▶ **WHAT IS NEEDED**
Scan the listing below for the string "bulkOf" and copy each line where it turns up.

──────── DATA SUPPLIED ────────

(* ===== verification/LeaseStore.v ===== *)
(** * Lease records in Redis (internal/respproxy/leases.go, the scripts)

    Redis is a map of keys to strings and hashes.  The two scripts the engine
    runs are functions on it: they are atomic, and an error reply comes before
    any write.  Epochs are decimal strings there, as in the scripts. *)

From S2P Require Import Prelude GoLib Resp Classify.

(** ** Keys and values *)
Inductive rval : Type := RString (s : string) | RHash (h : gmap string string) | ROther.
Abbreviation redis := (gmap string rval).

Definition LeaseKeyPrefix : string := "jmlease:v1:p:".
Definition EpochKeyPrefix : string := "jmlease:v1:epoch:".
Definition leaseKey (proj : Z) : string := LeaseKeyPrefix +:+ FormatUint proj.
Definition epochKey (proj : Z) : string := EpochKeyPrefix +:+ FormatUint proj.

Definition boolStr (b : bool) : string := if b then "1" else "0".

(** A decimal of an int64 above 0, as Redis INCR leaves it. *)
Definition persistedLeaseEpoch (raw : string) : option Z :=
  let '(n, ok) := ParseInt raw in
  if ok && (0 <? n) && (FormatInt n =s raw) then Some n else None.

(** ** leaseTransitionLua *)
Definition maxEpoch : string := "9223372036854775807".

(** [valid]: the same decimals, without arithmetic. *)
Definition lua_valid (s : string) : bool :=
  match s with
  | "" => false
  | String c r =>
      negb (Ascii.eqb c "0") && all_digits s &&
      ((slen s <? 19) || ((slen s =? 19) && String.leb s maxEpoch))
  end.

Inductive leaseOp : Type := OpGrant | OpRenew | OpEnd.
#[export] Instance leaseOp_eq_dec : EqDecision leaseOp.
Proof. solve_decision. Defined.
Definition isGrant (op : leaseOp) : bool := match op with OpGrant => true | _ => false end.
Definition isRenew (op : leaseOp) : bool := match op with OpRenew => true | _ => false end.

(** ARGV[4..13]: the record to write. *)
Record leaseArgs : Type := mkArgs {
  a_holder : string; a_kind : string; a_host : string; a_mode : string;
  a_granted : string; a_lastWrite : string; a_lastHb : string; a_until : string;
  a_pending : string; a_label : string;
}.

(** Redis INCR of a missing key or a valid counter. *)
Definition incr (counter : option string) : string :=
  FormatInt (fst (ParseInt (default "0" counter)) + 1).

Definition leaseFields (op : leaseOp) (counter : string) (a : leaseArgs) : list (string * string) :=
  [("holder", a_holder a); ("kind", a_kind a); ("host", a_host a); ("epoch", counter); ("mode", a_mode a);
   ("granted_ms", a_granted a); ("last_write_ms", a_lastWrite a); ("last_hb_ms", a_lastHb a);
   ("checkout_until_ms", a_until a); ("pending", a_pending a); ("label", a_label a)] ++
  (if isGrant op then [("e:" +:+ a_holder a, counter)] else []).

Definition hset (h : gmap string string) (fs : list (string * string)) : gmap string string :=
  foldl (fun h fv => <[fst fv := snd fv]> h) h fs.

Definition leaseTransitionLua (k1 k2 : string) (op : leaseOp) (expectedEpoch expectedHolder : string) (a : leaseArgs)
    (r : redis) : result string string * redis :=
  match r !! k1, r !! k2 with
  | (None | Some (RString _)) as c, (None | Some (RHash _)) as hv =>
      let counter := match c with Some (RString s) => Some s | _ => None end in
      let h := match hv with Some (RHash h) => Some h | _ => None end in
      if negb (default true (lua_valid <$> counter)) then (Err "invalid lease counter", r)
      else
        if match h with
           | Some h => negb (default false (lua_valid <$> h !! "epoch")) || negb (bool_decide (h !! "epoch" = counter)) ||
                       bool_decide (h !! "holder" = None)
           | None => false
           end
        then (Err "incoherent lease hash", r)
        else
          let hashEpoch := match h with Some h => default "" (h !! "epoch") | None => "0" end in
          let hashHolder := match h with Some h => default "" (h !! "holder") | None => "" end in
          if negb (expectedEpoch =s hashEpoch) || negb (expectedHolder =s hashHolder) then (Err "lease changed", r)
          else if isGrant op && negb (hashHolder =s "") then (Err "lease held", r)
          else if negb (isGrant op) && (bool_decide (h = None) || (hashHolder =s "")) then (Err "lease not held", r)
          else if negb (isRenew op) && bool_decide (counter = Some maxEpoch) then (Err "lease epoch overflow", r)
          else
            let r' := if negb (isRenew op) then <[k1 := RString (incr counter)]> r else r in
            let counter' := if negb (isRenew op) then incr counter else default "" counter in
            (Ok counter', <[k2 := RHash (hset (default ∅ h) (leaseFields op counter' a))]> r')
  | _, _ => (Err "lease key type mismatch", r)
  end.

(** ** leaseFlushLua: [None] for a Redis error (wrong type) *)
Definition getStr (r : redis) (k : string) : option (option string) :=
  match r !! k with None => Some None | Some (RString s) => Some (Some s) | _ => None end.
Definition hget (r : redis) (k f : string) : option (option string) :=
  match r !! k with None => Some None | Some (RHash h) => Some (h !! f) | _ => None end.

Definition leaseFlushLua (k1 k2 epoch holder lastWrite lastHb pending : string) (r : redis) : result string Z * redis :=
  match getStr r k1, hget r k2 "epoch", hget r k2 "holder" with
  | Some c, Some h, Some hd =>
      if bool_decide (c <> Some epoch) || bool_decide (h <> Some epoch) || bool_decide (hd <> Some holder)
      then (Err "lease flush tenure changed", r)
      else match r !! k2 with
           | Some (RHash h) =>
               (Ok 1, <[k2 := RHash (hset h [("last_write_ms", lastWrite); ("last_hb_ms", lastHb); ("pending", pending)])]> r)
           | _ => (Err "lease flush tenure changed", r)
           end
  | _, _, _ => (Err "WRONGTYPE", r)
  end.

(** ** loadLeaseRecordLua: GET and HGETALL, as one reply; [perm] is the order of a hash *)
Definition bulkOf (s : string) : Value := mkValue "$" s 0 [] false.
Definition loadLeaseRecordLua (perm : forall A : Type, list A -> list A) (k1 k2 : string) (r : redis) : result string Value :=
  match getStr r k1, r !! k2 with
  | Some c, (None | Some (RHash _)) as hv =>
      let h := match hv with Some (RHash h) => h | _ => ∅ end in
      Ok (mkValue "*" "" 0
        [match c with Some s => bulkOf s | None => mkValue "$" "" 0 [] true end;
         mkValue "*" "" 0 (mjoin ((fun fv => [bulkOf (fst fv); bulkOf (snd fv)]) <$> perm _ (map_to_list h))) false] false)
  | _, _ => Err "WRONGTYPE"
  end.

#[global] Arguments leaseFields : simpl never.
#[global] Arguments hset : simpl never.
#[global] Arguments incr : simpl never.
#[global] Arguments persistedLeaseEpoch : simpl never.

────────

▶ **EXERCISE ANSWER**
Definition bulkOf (s : string) : Value := mkValue "$" s 0 [] false.
        [match c with Some s => bulkOf s | None => mkValue "$" "" 0 [] true end;
         mkValue "*" "" 0 (mjoin ((fun fv => [bulkOf (fst fv); bulkOf (snd fv)]) <$> perm _ (map_to_list h))) false] false)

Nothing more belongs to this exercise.